LISTED ENTRIES:
(* ===== verification/Splice.v ===== *)
(** * Two directions at once

    A connection is spliced onto another one, or onto the standard streams, by two copies
    that run concurrently; CopyWithTrace itself is in Copy.v.  Here the interleavings are
    modelled: what the two sources send, how far each copy has come, and who ends the
    whole.  [Splice] is the scheme of the forwarding server ([handleForwardConn] of main.go),
    of the SOCKS client ([pipeConns] of socks.go) and of both ends of reverse forwarding
    (reverse_forward.go); [Stdio] is that of [pipeBiDirectional] of main.go. *)

From S2P Require Import Prelude.

(** ** One direction *)

Inductive progress : Type := Running | Finished | Failed.

(** What the source has sent and whether it has ended, what the destination has taken, and
    the state of the copy. *)
Record dir := mkDir { sent : bytes; ended : bool; taken : bytes; prog_ : progress }.

Definition fresh_dir : dir := mkDir [] false [] Running.

(** [dstep alive d d']: the source sends or ends; the copy moves bytes, while the connections are
    open ([alive]); it reaches the end; or it fails.  Forwarding.v shows that the copies of
    forwarding, run request by request, make these steps and no others. *)
Inductive dstep (alive : bool) : dir → dir → Prop :=
| d_send s t p bs : dstep alive (mkDir s false t p) (mkDir (s ++ bs) false t p)
| d_end s t p : dstep alive (mkDir s false t p) (mkDir s true t p)
| d_copy s e t bs rest :
    alive = true → s = t ++ bs ++ rest → dstep alive (mkDir s e t Running) (mkDir s e (t ++ bs) Running)
| d_finish s : dstep alive (mkDir s true s Running) (mkDir s true s Finished)
| d_fail s e t : dstep alive (mkDir s e t Running) (mkDir s e t Failed).

(** Nothing is lost, reordered or invented; a copy that finished has moved everything. *)
Definition dir_ok (d : dir) : Prop :=
  taken d `prefix_of` sent d ∧ (prog_ d = Finished → ended d = true ∧ taken d = sent d).

Lemma dir_ok_step alive d d' : dstep alive d d' → dir_ok d → dir_ok d'.
Proof.
  unfold dir_ok. intros Hst [Hp Hf]. destruct Hst; cbn in *.
  - split; [by apply prefix_app_r|]. intros Hx. by destruct (Hf Hx).
  - split; [done|]. intros Hx. by destruct (Hf Hx).
  - subst. split; [|done]. rewrite app_assoc. by apply prefix_app_r.
  - done.
  - done.
Qed.

(** What was taken stays taken, and a copy that is over stays as it is. *)
Lemma dstep_mono alive d d' :
  dstep alive d d' → taken d `prefix_of` taken d' ∧ (prog_ d ≠ Running → prog_ d' = prog_ d ∧ taken d' = taken d).
Proof. intros Hst. destruct Hst; cbn; split; try done. by apply prefix_app_r. Qed.

(** Over closed connections nothing moves. *)
Lemma dstep_closed d d' : dstep false d d' → taken d' = taken d.
Proof. by intros Hst; destruct Hst. Qed.

(** ** The first end closes both *)

Module Splice.

Record state := mkState { ab : dir; ba : dir; closed : bool }.

Definition init : state := mkState fresh_dir fresh_dir false.

Inductive step : state → state → Prop :=
| step_ab x x' y c : dstep (negb c) x x' → step (mkState x y c) (mkState x' y c)
| step_ba x y y' c : dstep (negb c) y y' → step (mkState x y c) (mkState x y' c)
| step_close x y : prog_ x ≠ Running ∨ prog_ y ≠ Running → step (mkState x y false) (mkState x y true).

(** Both directions are intact, and the connections are only closed once a copy is over. *)
Record inv (s : state) : Prop := mkInv {
  inv_ab : dir_ok (ab s);
  inv_ba : dir_ok (ba s);
  inv_closed : closed s = true → prog_ (ab s) ≠ Running ∨ prog_ (ba s) ≠ Running;
}.

Lemma splice_inv_step s s' : step s s' → inv s → inv s'.
Proof.
  intros Hst [H1 H2 H3]. destruct Hst as [x x' y c Hd|x y y' c Hd|x y Hor]; cbn in *; split; cbn;
    eauto using dir_ok_step; intros Hc; destruct (H3 Hc) as [Hr|Hr]; auto;
    destruct (dstep_mono _ _ _ Hd) as [_ Hp]; destruct (Hp Hr) as [-> _]; auto.
Qed.

Lemma splice_inv_reachable s : rtc step init s → inv s.
Proof.
  intros H. assert (Hinit : inv init) by (by split).
  revert Hinit. induction H; eauto using splice_inv_step.
Qed.

(** In every interleaving, each side has received a prefix of what the other sent; and when
    the connections are closed although no copy failed, one direction is complete. *)
Theorem splice_prefix s :
  rtc step init s →
  taken (ab s) `prefix_of` sent (ab s) ∧ taken (ba s) `prefix_of` sent (ba s) ∧
  (closed s = true → prog_ (ab s) ≠ Failed → prog_ (ba s) ≠ Failed →
     (ended (ab s) = true ∧ taken (ab s) = sent (ab s)) ∨
     (ended (ba s) = true ∧ taken (ba s) = sent (ba s))).
Proof.
  intros [[Ha Fa] [Hb Fb] Hc]%splice_inv_reachable. split_and!; [done..|].
  intros Hcl Na Nb. destruct (Hc Hcl) as [Hr|Hr]; [left; apply Fa|right; apply Fb].
  - by destruct (prog_ (ab s)).
  - by destruct (prog_ (ba s)).
Qed.

Lemma closed_frozen s s' : rtc step s s' → closed s = true → closed s' = true ∧ taken (ba s') = taken (ba s).
Proof.
  intros H. induction H as [|s1 s2 s3 Hst _ IH]; [done|]. intros Hc.
  destruct Hst as [x x' y c Hd|x y y' c Hd|]; cbn in *; [by apply IH|..|done].
  destruct (IH Hc) as [? E]. split; [done|]. subst c. cbn in Hd. rewrite E. by apply dstep_closed in Hd.
Qed.

(** C40. A peer that ends its own half after its request gets no answer: there is an interleaving
    in which the request arrives completely, the answer is sent, no copy fails, and nothing
    of the answer is ever delivered. *)
Theorem half_close_cuts_reply request reply :
  ∃ s, rtc step init s ∧ closed s = true ∧
    ended (ab s) = true ∧ taken (ab s) = request ∧ sent (ab s) = request ∧
    sent (ba s) = reply ∧ prog_ (ab s) ≠ Failed ∧ prog_ (ba s) ≠ Failed ∧
    ∀ s', rtc step s s' → taken (ba s') = [].
Proof.
  exists (mkState (mkDir request true request Finished) (mkDir reply false [] Running) true).
  split_and!; try done.
  - eapply rtc_l; [apply step_ab, (d_send _ [] [] Running request)|].
    eapply rtc_l; [apply step_ab, (d_copy _ _ _ [] request []); [done|by rewrite app_nil_r]|].
    eapply rtc_l; [apply step_ab, d_end|]. eapply rtc_l; [by apply step_ab, d_finish|].
    eapply rtc_l; [apply step_ba, (d_send _ [] [] Running reply)|].
    eapply rtc_l; [apply step_close; by left|]. done.
  - intros s' H. by apply closed_frozen in H as [_ ->].
Qed.
End Splice.

(** ** Standard streams: the peer's end decides *)

Module Pipe.

Inductive main : Type := Receiving | Flushing | Returned (timed_out : bool).

(** [out]: standard input to the connection; [inc]: the connection to the payload's output;
    [half]: our half was closed; [stdinDone]: the sending goroutine has returned. *)
Record state := mkState {
  out : dir;
  inc : dir;
  half : bool;
  stdinDone : bool;
  top : main;
  closed : bool;
}.

Definition init : state := mkState fresh_dir fresh_dir false false Receiving false.

Section Steps.
(** Whether the connection can close one half, and whether standard input is a terminal. *)
Context (halfCloser isTerminal : bool).

Inductive step : state → state → Prop :=
| sends x x' y h d m c : dstep (negb c) x x' → step (mkState x y h d m c) (mkState x' y h d m c)
| receives x y y' h d m c : dstep (negb c) y y' → step (mkState x y h d m c) (mkState x y' h d m c)
| stdin_returns x y h m c :
    prog_ x = Failed ∨ prog_ x = Finished ∧ (taken x = [] ∨ halfCloser = false) →
    step (mkState x y h false m c) (mkState x y h true m c)
| stdin_half_closes x y h m c :
    prog_ x = Finished → taken x ≠ [] → halfCloser = true →
    step (mkState x y h false m c) (mkState x y true true m c)
| peer_done x y h d c :
    prog_ y ≠ Running →
    step (mkState x y h d Receiving c) (mkState x y h d (if isTerminal then Returned false else Flushing) c)
| flushed x y h c : step (mkState x y h true Flushing c) (mkState x y h true (Returned false) c)
| grace_over x y h d c : step (mkState x y h d Flushing c) (mkState x y h d (Returned true) c)
| closes x y h d b : step (mkState x y h d (Returned b) false) (mkState x y h d (Returned b) true).

Definition over (m : main) : Prop := match m with Returned _ => True | _ => False end.

Record inv (s : state) : Prop := mkInv {
  inv_out : dir_ok (out s);
  inv_inc : dir_ok (inc s);
  inv_half : half s = true → prog_ (out s) = Finished ∧ taken (out s) ≠ [];
  inv_done : stdinDone s = true → prog_ (out s) ≠ Running ∧
    (prog_ (out s) = Finished → taken (out s) ≠ [] → halfCloser = true → half s = true);
  inv_peer : top s ≠ Receiving → prog_ (inc s) ≠ Running;
  inv_flushed : isTerminal = false → top s = Returned false → stdinDone s = true;
  inv_open : closed s = true → over (top s);
}.

Lemma pipe_inv_step s s' : step s s' → inv s → inv s'.
Proof.
  intros Hst [H1 H2 H3 H4 H5 H6 H7].
  destruct Hst as [x x' y h d m c Hd|x y y' h d m c Hd|x y h m c Hx|x y h m c Hx Ht Hh| | | |];
    cbn in *; split; cbn; eauto using dir_ok_step; try done.
  - destruct (dstep_mono _ _ _ Hd) as [_ Hp]. intros Hh. destruct (H3 Hh) as [E1 E2].
    destruct Hp as [-> ->]; [by rewrite E1|]. done.
  - destruct (dstep_mono _ _ _ Hd) as [_ Hp]. intros Hh. destruct (H4 Hh) as [E1 E2].
    destruct (Hp E1) as [-> ->]. done.
  - destruct (dstep_mono _ _ _ Hd) as [_ Hp]. intros Hm. destruct (Hp (H5 Hm)) as [-> _]. auto.
  - intros _. destruct Hx as [->|[-> Hx]]; [done|]. split; [done|]. intros _ Hne Hh.
    destruct Hx; [done|congruence].
  - intros _. split; [by rewrite Hx|done].
  - intros ->. done.
Qed.

Lemma pipe_inv_reachable s : rtc step init s → inv s.
Proof.
  intros H. assert (Hinit : inv init) by (by split).
  revert Hinit. induction H; eauto using pipe_inv_step.
Qed.

(** C15. The pipe ends with the peer, not with our own input.  In every interleaving: our half is
    closed only after a non-empty input was sent to its end, so a side with nothing to say
    stays open for what it is waiting for; when the pipe returns, the peer's stream is
    complete unless its copy failed; and if standard input is no terminal and the grace
    period did not run out, our input has been sent completely too, and its end signalled. *)
Theorem pipe_complete s :
  rtc step init s →
  (half s = true → ended (out s) = true ∧ taken (out s) = sent (out s) ∧ taken (out s) ≠ []) ∧
  (closed s = true → over (top s)) ∧
  (over (top s) → prog_ (inc s) ≠ Failed → ended (inc s) = true ∧ taken (inc s) = sent (inc s)) ∧
  (top s = Returned false → isTerminal = false → prog_ (out s) ≠ Failed →
     ended (out s) = true ∧ taken (out s) = sent (out s) ∧
     (halfCloser = true → taken (out s) ≠ [] → half s = true)).
Proof.
  intros [[H1 F1] [H2 F2] H3 H4 H5 H6 H7]%pipe_inv_reachable. split_and!.
  - intros Hh. destruct (H3 Hh) as [E Hne]. by destruct (F1 E).
  - done.
  - intros Ho Hf. apply F2. assert (top s ≠ Receiving) as Hr by (by intros E; rewrite E in Ho).
    specialize (H5 Hr). by destruct (prog_ (inc s)).
  - intros Ht Hi Hf. destruct (H4 (H6 Hi Ht)) as [E1 E2].
    assert (prog_ (out s) = Finished) as E by (by destruct (prog_ (out s))).
    destruct (F1 E) as [? ?]. auto.
Qed.
End Steps.
End Pipe.

(** ** The theorems at a concrete run *)

(** The peer sends "key" and ends; our input ends at once. *)
Definition unlocked : Pipe.state :=
  Pipe.mkState (mkDir [] true [] Finished) (mkDir "key" true "key" Finished) false true (Pipe.Returned false) true.

Lemma unlocked_reachable : rtc (Pipe.step true false) Pipe.init unlocked.
Proof.
  eapply rtc_l; [apply Pipe.sends, d_end|]. eapply rtc_l; [by apply Pipe.sends, d_finish|].
  eapply rtc_l; [apply Pipe.stdin_returns; right; split; [done|by left]|].
  eapply rtc_l; [apply Pipe.receives, (d_send _ [] [] Running "key")|].
  eapply rtc_l; [apply Pipe.receives, (d_copy _ _ _ [] "key" []); [done|done]|].
  eapply rtc_l; [apply Pipe.receives, d_end|]. eapply rtc_l; [by apply Pipe.receives, d_finish|].
  eapply rtc_l; [by apply Pipe.peer_done|]. eapply rtc_l; [apply Pipe.flushed|].
  eapply rtc_l; [apply Pipe.closes|]. done.
Qed.

Lemma pipe_complete_witness :
  (Pipe.half unlocked = true → ended (Pipe.out unlocked) = true ∧
     taken (Pipe.out unlocked) = sent (Pipe.out unlocked) ∧ taken (Pipe.out unlocked) ≠ []) ∧
  (Pipe.closed unlocked = true → Pipe.over (Pipe.top unlocked)) ∧
  (Pipe.over (Pipe.top unlocked) → prog_ (Pipe.inc unlocked) ≠ Failed →
     ended (Pipe.inc unlocked) = true ∧ taken (Pipe.inc unlocked) = sent (Pipe.inc unlocked)) ∧
  (Pipe.top unlocked = Pipe.Returned false → false = false → prog_ (Pipe.out unlocked) ≠ Failed →
     ended (Pipe.out unlocked) = true ∧ taken (Pipe.out unlocked) = sent (Pipe.out unlocked) ∧
     (true = true → taken (Pipe.out unlocked) ≠ [] → Pipe.half unlocked = true)).
Proof. exact (Pipe.pipe_complete true false unlocked unlocked_reachable). Defined.

Definition one_way : Splice.state :=
  Splice.mkState (mkDir "hi" true "hi" Finished) fresh_dir true.

Lemma splice_prefix_witness :
  taken (Splice.ab one_way) `prefix_of` sent (Splice.ab one_way) ∧
  taken (Splice.ba one_way) `prefix_of` sent (Splice.ba one_way) ∧
  (Splice.closed one_way = true → prog_ (Splice.ab one_way) ≠ Failed → prog_ (Splice.ba one_way) ≠ Failed →
     (ended (Splice.ab one_way) = true ∧ taken (Splice.ab one_way) = sent (Splice.ab one_way)) ∨
     (ended (Splice.ba one_way) = true ∧ taken (Splice.ba one_way) = sent (Splice.ba one_way))).
Proof.
  apply (Splice.splice_prefix one_way).
  eapply rtc_l; [apply Splice.step_ab, (d_send _ [] [] Running "hi")|].
  eapply rtc_l; [apply Splice.step_ab, (d_copy _ _ _ [] "hi" []); done|].
  eapply rtc_l; [apply Splice.step_ab, d_end|]. eapply rtc_l; [by apply Splice.step_ab, d_finish|].
  eapply rtc_l; [apply Splice.step_close; by left|]. done.
Defined.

TASK TO CARRY OUT:
Throughout the data above, copy all lines where the word "reply" is found.

RESPONSE TO THIS TASK:
Theorem half_close_cuts_reply request reply :
    sent (ba s) = reply ∧ prog_ (ab s) ≠ Failed ∧ prog_ (ba s) ≠ Failed ∧
  exists (mkState (mkDir request true request Finished) (mkDir reply false [] Running) true).
    eapply rtc_l; [apply step_ba, (d_send _ [] [] Running reply)|].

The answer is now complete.